#### Information shown ####
(** * lingvo/core/base_decoder.py: the common decoder interface

    A shallow embedding of [BaseDecoder] and [BaseBeamSearchDecoder].

    The module is a thin layer of glue: every method either raises, returns
    an argument, assigns a handful of attributes, or hands its arguments to
    code that lives elsewhere (the base layer, the beam-search helper, the
    target-sequence sampler, the concrete decoder that overrides the abstract
    methods).  The embedding therefore keeps three things explicit:

    - the Python values and the object store (attributes are read and
      assigned in a heap of objects, so aliasing between the parameter
      objects is visible);
    - exceptions (a method returns a value or raises);
    - every call that leaves this module, as an event answered by a handler
      the theorems quantify over. *)

From Stdlib Require Import ZArith String List.
From stdpp Require Import base option list gmap strings.

Local Open Scope Z_scope.
Local Open Scope string_scope.

(** ** Python values and objects *)

(** Objects live in a store and are named by their address. *)
Abbreviation loc := nat (only parsing).

(** A type object: its qualified name, as [%s] prints it; the names of the
    classes it derives from, itself included; and the attribute names whose
    lookup on the type ends in code outside this module (the methods a
    concrete decoder overrides or adds, the ones the base layer provides,
    the methods of a helper class). *)
Record PyType : Type := mkType {
  ty_name : string;
  ty_mro : list string;
  ty_methods : list string
}.

#[local] Set Warnings "-register-all".

Inductive PyVal : Type :=
| VNone
| VBool (b : bool)
| VInt (n : Z)
| VStr (s : string)
| VTuple (items : list PyVal)
| VClass (t : PyType)
| VRef (l : loc)
| VBound (l : loc) (name : string).

(** An object: its type and its instance dictionary. *)
Record Obj : Type := mkObj {
  ob_type : PyType;
  ob_attrs : gmap string PyVal
}.

Abbreviation Heap := (gmap loc Obj).

(** [DecoderOutput = collections.namedtuple('DecoderOutput',
    ['metrics', 'predictions', 'per_sequence'])]. *)
Record DecoderOutput : Type := mkDecoderOutput {
  metrics : PyVal;
  predictions : PyVal;
  per_sequence : PyVal
}.

(** ** Exceptions *)

Inductive ExnKind : Type :=
| NotImplementedError
| AttributeError
| TypeError
| ValueError
| OtherError (name : string).

Record Exn : Type := mkExn {
  exn_kind : ExnKind;
  exn_msg : string
}.

Inductive Res (A : Type) : Type :=
| Ok (a : A)
| Err (e : Exn).
Arguments Ok {A} a.
Arguments Err {A} e.

(** ** Calls that leave the module *)

Inductive Ext : Type :=
| ECall (f : PyVal) (args : list PyVal)
    (* f(args), f a callable whose body is not in this module *)
| ESuper (cls : string) (self : PyVal) (name : string) (args : list PyVal)
    (* super(cls, self).name(args), resolved above this module *)
| EStatic (path : string) (args : list PyVal)
    (* path(args), path a dotted name of another module *)
| EIter (v : PyVal).
    (* the items of an object with its own iterator *)

(** ** Programs *)

Inductive Prog (A : Type) : Type :=
| Ret (a : A)
| Raise (e : Exn)
| GetHeap (k : Heap -> Prog A)
| SetAttr (l : loc) (name : string) (v : PyVal) (k : Prog A)
| Call (e : Ext) (k : PyVal -> Prog A).
Arguments Ret {A} a.
Arguments Raise {A} e.
Arguments GetHeap {A} k.
Arguments SetAttr {A} l name v k.
Arguments Call {A} e k.

Fixpoint bind {A B : Type} (p : Prog A) (f : A -> Prog B) : Prog B :=
  match p with
  | Ret a => f a
  | Raise e => Raise e
  | GetHeap k => GetHeap (fun hp => bind (k hp) f)
  | SetAttr l name v k => SetAttr l name v (bind k f)
  | Call e k => Call e (fun r => bind (k r) f)
  end.

#[export] Instance Prog_ret : MRet Prog := fun _ a => Ret a.
#[export] Instance Prog_bind : MBind Prog := fun _ _ f p => bind p f.

(** ** The object store *)

(** The instance dictionary entry [name] of the object at [l]. *)
Definition field (hp : Heap) (l : loc) (name : string) : option PyVal :=
  match hp !! l with
  | Some o => ob_attrs o !! name
  | None => None
  end.

(** [o.name = v] on the object at [l]. *)
Definition write (hp : Heap) (l : loc) (name : string) (v : PyVal) : Heap :=
  alter (fun o => mkObj (ob_type o) (<[name := v]> (ob_attrs o))) l hp.

(** What the expression [v.name] evaluates to: the instance dictionary
    first, then a method of the type, bound to the object.  [None] stands
    for the lookup that finds nothing. *)
Definition lookup_attr (hp : Heap) (v : PyVal) (name : string) : option PyVal :=
  match v with
  | VRef l =>
      match hp !! l with
      | Some o =>
          match ob_attrs o !! name with
          | Some x => Some x
          | None =>
              if bool_decide (name ∈ ty_methods (ob_type o))
              then Some (VBound l name) else None
          end
      | None => None
      end
  | _ => None
  end.

(** [isinstance(v, cls)] for a class [cls] of this module. *)
Definition is_instance (hp : Heap) (v : PyVal) (cls : string) : bool :=
  match v with
  | VRef l =>
      match hp !! l with
      | Some o => bool_decide (cls ∈ ty_mro (ob_type o))
      | None => false
      end
  | _ => false
  end.

(** The name of [type(v)]. *)
Definition type_name (hp : Heap) (v : PyVal) : string :=
  match v with
  | VNone => "NoneType"
  | VBool _ => "bool"
  | VInt _ => "int"
  | VStr _ => "str"
  | VTuple _ => "tuple"
  | VClass _ => "type"
  | VBound _ _ => "method"
  | VRef l =>
      match hp !! l with
      | Some o => ty_name (ob_type o)
      | None => "object"
      end
  end.

(** [str(type(v))], the text [%s] substitutes for a type object. *)
Definition type_str (hp : Heap) (v : PyVal) : string :=
  "<class '" ++ type_name hp v ++ "'>".

(** ** Statement forms *)

Definition raise {A : Type} (k : ExnKind) (msg : string) : Prog A :=
  Raise (mkExn k msg).

(** [v.name] *)
Definition getattr (v : PyVal) (name : string) : Prog PyVal :=
  GetHeap (fun hp =>
    match lookup_attr hp v name with
    | Some x => Ret x
    | None => raise AttributeError name
    end).

(** [v.name = x] *)
Definition setattr (v : PyVal) (name : string) (x : PyVal) : Prog unit :=
  match v with
  | VRef l =>
      GetHeap (fun hp =>
        match hp !! l with
        | Some _ => SetAttr l name x (Ret tt)
        | None => raise AttributeError name
        end)
  | _ => raise AttributeError name
  end.

(** [v.name(args)] for a method this module does not define. *)
Definition call_method (v : PyVal) (name : string) (args : list PyVal) : Prog PyVal :=
  f ← getattr v name; Call (ECall f args) Ret.

(** [self.name] for a method this module defines in class [owner]: an
    entry of the instance dictionary or a definition outside the module
    shadows it ([Some f]); otherwise the module's own body is meant ([None]),
    provided [self] is an instance of [owner]. *)
Definition resolve (owner : string) (self : PyVal) (name : string)
    : Prog (option PyVal) :=
  GetHeap (fun hp =>
    match lookup_attr hp self name with
    | Some f => Ret (Some f)
    | None =>
        if is_instance hp self owner then Ret None
        else raise AttributeError name
    end).

(** The call of a resolved method: [base] is the body this module gives. *)
Definition invoke (m : option PyVal) (args : list PyVal) (base : Prog PyVal)
    : Prog PyVal :=
  match m with
  | Some f => Call (ECall f args) Ret
  | None => base
  end.

(** [self.name(args)], the arguments being plain values. *)
Definition dispatch (owner : string) (self : PyVal) (name : string)
    (args : list PyVal) (base : Prog PyVal) : Prog PyVal :=
  m ← resolve owner self name; invoke m args base.

(** The items of a value a tuple assignment takes apart: those of a tuple
    are its own; a string or an object is asked for them (what a string
    yields, bytes or code points, is the interpreter's matter). *)
Definition items_of (v : PyVal) : Prog (list PyVal) :=
  match v with
  | VTuple l => Ret l
  | VStr _ | VRef _ =>
      Call (EIter v) (fun r =>
        match r with
        | VTuple l => Ret l
        | _ => raise TypeError "iter() returned non-iterator"
        end)
  | _ => GetHeap (fun hp =>
      raise TypeError ("cannot unpack non-iterable " ++ type_name hp v ++ " object"))
  end.

(** [a, b = v] *)
Definition unpack2 (v : PyVal) : Prog (PyVal * PyVal) :=
  l ← items_of v;
  match l with
  | [a; b] => Ret (a, b)
  | [] => raise ValueError "not enough values to unpack (expected 2, got 0)"
  | [_] => raise ValueError "not enough values to unpack (expected 2, got 1)"
  | _ => raise ValueError "too many values to unpack (expected 2)"
  end.

(** A parameter with a default value. *)
Definition arg_default (d : PyVal) (a : option PyVal) : PyVal :=
  match a with
  | Some v => v
  | None => d
  end.

(** ** Running a program *)

(** The world a call runs in: the object store, and whatever else the code
    outside this module keeps. *)
Record World (X : Type) : Type := mkWorld {
  heap : Heap;
  ext : X
}.
Arguments mkWorld {X} heap ext.
Arguments heap {X} w.
Arguments ext {X} w.

(** The code outside the module: it answers a call with a value or an
    exception, and may change the world as it likes. *)
Definition Handler (X : Type) : Type := Ext -> World X -> Res PyVal * World X.

(** What a run of the module's own code does, in order: the calls it makes
    (with their answers) and the attributes it assigns. *)
Inductive Event : Type :=
| EvCall (e : Ext) (r : Res PyVal)
| EvSet (l : loc) (name : string) (v : PyVal).

Definition Outcome (X A : Type) : Type := Res A * World X * list Event.

Fixpoint run {X A : Type} (h : Handler X) (p : Prog A) (w : World X)
    : Outcome X A :=
  match p with
  | Ret a => (Ok a, w, [])
  | Raise e => (Err e, w, [])
  | GetHeap k => run h (k (heap w)) w
  | SetAttr l name v k =>
      let '(r, w', t) := run h k (mkWorld (write (heap w) l name v) (ext w)) in
      (r, w', EvSet l name v :: t)
  | Call e k =>
      match h e w with
      | (Ok v, w1) =>
          let '(r, w2, t) := run h (k v) w1 in
          (r, w2, EvCall e (Ok v) :: t)
      | (Err x, w1) => (Err x, w1, [EvCall e (Err x)])
      end
  end.

(** The calls and the assignments of a trace. *)
Definition calls (t : list Event) : list (Ext * Res PyVal) :=
  omap (fun ev => match ev with EvCall e r => Some (e, r) | _ => None end) t.

Definition writes (t : list Event) : list (loc * string * PyVal) :=
  omap (fun ev => match ev with EvSet l a v => Some (l, a, v) | _ => None end) t.

(** ** class BaseDecoder(base_layer.BaseLayer) *)

Module BaseDecoder.

Definition qualname : string := "BaseDecoder".

(** [Params(cls)]: the base layer's parameters with [packed_input]
    defined on them. *)
Definition Params (cls : PyVal) : Prog PyVal :=
  p ← Call (ESuper qualname cls "Params" []) Ret;
  _ ← call_method p "Define"
        [VStr "packed_input"; VBool false;
         VStr ("If True, decoder and all layers support " ++
               "multiple examples in a single sequence.")];
  Ret p.

(** [UpdateTargetVocabSize(cls, p, vocab_size, wpm_model=None)] *)
Definition UpdateTargetVocabSize (cls p vocab_size : PyVal)
    (wpm_model : option PyVal) : Prog PyVal :=
  let wpm_model := arg_default VNone wpm_model in
  raise NotImplementedError "Abstract method".

(** [ComputePredictions(self, theta, encoder_outputs, targets)] *)
Definition ComputePredictions (self theta encoder_outputs targets : PyVal)
    : Prog PyVal :=
  GetHeap (fun hp =>
    raise NotImplementedError ("Abstract method: " ++ type_str hp self)).

(** [ComputeLoss(self, theta, predictions, targets)] *)
Definition ComputeLoss (self theta predictions targets : PyVal)
    : Prog PyVal :=
  GetHeap (fun hp =>
    raise NotImplementedError ("Abstract method: " ++ type_str hp self)).

(** [FProp(self, theta, encoder_outputs, targets)] *)
Definition FProp (self theta encoder_outputs targets : PyVal)
    : Prog DecoderOutput :=
  predictions ← dispatch qualname self "ComputePredictions"
                  [theta; encoder_outputs; targets]
                  (ComputePredictions self theta encoder_outputs targets);
  loss ← dispatch qualname self "ComputeLoss"
           [theta; predictions; targets]
           (ComputeLoss self theta predictions targets);
  '(metrics, per_sequence) ← unpack2 loss;
  Ret (mkDecoderOutput metrics predictions per_sequence).

End BaseDecoder.

(** ** class BaseBeamSearchDecoder(BaseDecoder) *)

Module BaseBeamSearchDecoder.

Definition qualname : string := "BaseBeamSearchDecoder".

(** What follows the class [c] in a method resolution order. *)
Fixpoint after (c : string) (mro : list string) : option (list string) :=
  match mro with
  | [] => None
  | x :: rest => if String.eqb x c then Some rest else after c rest
  end.

(** [super(BaseBeamSearchDecoder, cls).Params()]: the search starts at the
    class that follows [BaseBeamSearchDecoder] in the resolution order of
    [cls].  When that class is [BaseDecoder], the call is
    [BaseDecoder.Params(cls)]; when other classes stand in between, the call
    goes to them, outside this module (whether to a [Params] of theirs or,
    through them, on to [BaseDecoder]); a [cls] that does not derive from
    [BaseBeamSearchDecoder] is refused. *)
Definition super_Params (cls : PyVal) : Prog PyVal :=
  match cls with
  | VClass t =>
      match after qualname (ty_mro t) with
      | Some (next :: _) =>
          if String.eqb next BaseDecoder.qualname
          then BaseDecoder.Params cls
          else Call (ESuper qualname cls "Params" []) Ret
      | Some [] => raise AttributeError "Params"
      | None =>
          raise TypeError
            "super(type, obj): obj must be an instance or subtype of type"
      end
  | _ =>
      raise TypeError
        "super(type, obj): obj must be an instance or subtype of type"
  end.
####
(Work order) Reproduce every line of the entries above, unchanged, from the very first one down to and including the line containing "an argument, assigns".

(Your solution)
(** * lingvo/core/base_decoder.py: the common decoder interface

    A shallow embedding of [BaseDecoder] and [BaseBeamSearchDecoder].

    The module is a thin layer of glue: every method either raises, returns
    an argument, assigns a handful of attributes, or hands its arguments to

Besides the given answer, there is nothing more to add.